Pain severity indicated by VAS was reduced from almost 8 at baseline to about 3.5 at the end of the study in the treatment group. While in the control group pain severity remained the same throughout the study (Figure 1).

The standard care treatment of vitamin D deficiency is to prescribe 50,000 IU vitamin D orally once weekly for 2 to 3 months [22]. Considering all patients participated in this study that they have had a low level of vitamin D at the baseline, we kept the treatment group on 50,000 IU vitamin D orally once weekly during the length of the study. The results in (Figure 1) shows that vitamin D level in the treatment group is increasing toward normal levels after 2 months of treatment while this is not the case in the control group with a slight or no increment on vitamin D level.

The association between pain severity and vitamin D level is inversely correlated. In comparison between (Figure 1 and 2), which show that at baseline when vitamin D level was low the pain severity was the highest in contrast with what we found at the end of the study.
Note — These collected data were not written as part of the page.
(** * Tube-Calculation: the bend-parameter engine, the material table and the
      report layout of [app.py] with the page around them, the duplicate
      helpers of [bending_calc.py], and the small modules [report.py],
      [pdf_reader.py] and [mesh_ops.py].

    Python's [float] is IEEE 754 binary64, which is what Rocq's primitive
    [float] is, so the arithmetic of the source is embedded operation for
    operation: every [*], [+], [/] below rounds the way CPython's does, and
    the embedding evaluates to the very bits the program prints.  Python
    raises [ZeroDivisionError] where IEEE 754 would return an infinity or a
    NaN, and [KeyError] on a missing dictionary key; both are kept, in a
    small exception monad.  Calls into fpdf, PyPDF2 and trimesh are
    parameters of the sections that use them. *)

From Stdlib Require Import ZArith QArith Qround Qpower Floats List String Ascii.
From Stdlib Require Import Bool Lia Lqa.
From Stdlib Require Import DecimalString.
Import ListNotations.

(** ** Python values *)

(** A Python [str] is a sequence of Unicode code points. *)
Definition codepoint := N.
Definition pystr := list codepoint.

(** The code points of an ASCII literal of the source. *)
Definition lit (s : string) : pystr :=
  map N_of_ascii (list_ascii_of_string s).

Definition pystr_eqb (a b : pystr) : bool :=
  if list_eq_dec N.eq_dec a b then true else false.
This relationship between Vitamin D level and dysmenorrheal pain severity has been found in previous studies which support our finding [20,21].

The choice of analgesics for relieving dysmenorrhea depends on the preference of each woman and the majority of them were using NSAIDs. In combination with vitamin D supplements, which believed to have an anti-inflammatory effect, together they showed an additive effect in reducing pain severity [19]. Since analgesics are considered the predominant therapy used for dysmenorrhea, we compared the use of vitamin D supplements and analgesics versus analgesics alone. Unlike the previous studies, which compared vitamin D supplement versus placebo [19,20].

Pain length was reduced greatly in the treatment group at the end of the study compared with pain length at baseline; it has been also noticed a slight reduction in the control group at the end of the study. There were few studies investigating the relationship between vitamin D and the menstrual cycle. In one study, increasing vitamin D level was associated with half the odds of having long menstrual cycles [23]. While another study found that lower levels of vitamin D may influence menstrual cycle irregularity [24].

It is suggested that any improvement found in the control group might be due to the effect of season changes while the study was conducted [25]. Other suggestions are that some of the women in this study were affected by the implementation of a healthy lifestyle such as diet and exercise [5].

By the end of the study, it has been found that the use of analgesics in the treatment group reduced considerably when vitamin D supplements were added. Number of women in the treatment group reported that they stopped using analgesics by the end of the study. This study confirmed the results of previous studies to change the trend of treatment for dysmenorrhea. Prescribing Vitamin D 50,000 IU vitamin D orally once weekly along with analgesic for three months should be the trend of treatment. This is the same recommendations from previous studies that vitamin D or without analgesic therapy could have a significant decrease in pain and symptoms [26-28].

Conclusion

Based on this study, we found that pain severity is negatively correlated with vitamin D level. This result suggests that prescribing vitamin D supplements with or without analgesics will diminish pain severity in women with primary dysmenorrhea and vitamin D deficiency.

Acknowledgments

We would like to express our deep gratitude to Prof. Eitedal M. Fouda who inspired us and for her encouragement. The completion of this study could not have been possible without the assistance of Dr. Amal Al Najar. Also, we would like to thank our Research Center at Princess Nora University especially Dr. Ashraf El Metwally who assisted us in data analysis. Finally, we owe a great thanks to our colleagues who helped at the beginning and was very generous with us Basmah Al Qahtani and Eman Mahnashi.